● **Assignment**: Show each line of the entries below in which the word "None" appears.

● **Records provided**:
⁂

Definition demo_ops : list view_op :=
  [MapPages (Some demo_gpas) true true; UnmapPages 0x100000; MapPages None true true].

Lemma page_views_safe_witness :
  length (page_views (foldl (view_step demo_mem) (mkState [] demo_vm) demo_ops)) = 1%nat ∧
  ∀ x, demo_vm x ≠ None → vm (foldl (view_step demo_mem) (mkState [] demo_vm) demo_ops) x = demo_vm x.
Proof.
  split; [vm_compute; reflexivity|].
  exact (proj1 (page_views_safe demo_mem demo_vm demo_ops demo_mem_wf)).
Defined.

⁂

● **Response for this exercise**:
  [MapPages (Some demo_gpas) true true; UnmapPages 0x100000; MapPages None true true].
  ∀ x, demo_vm x ≠ None → vm (foldl (view_step demo_mem) (mkState [] demo_vm) demo_ops) x = demo_vm x.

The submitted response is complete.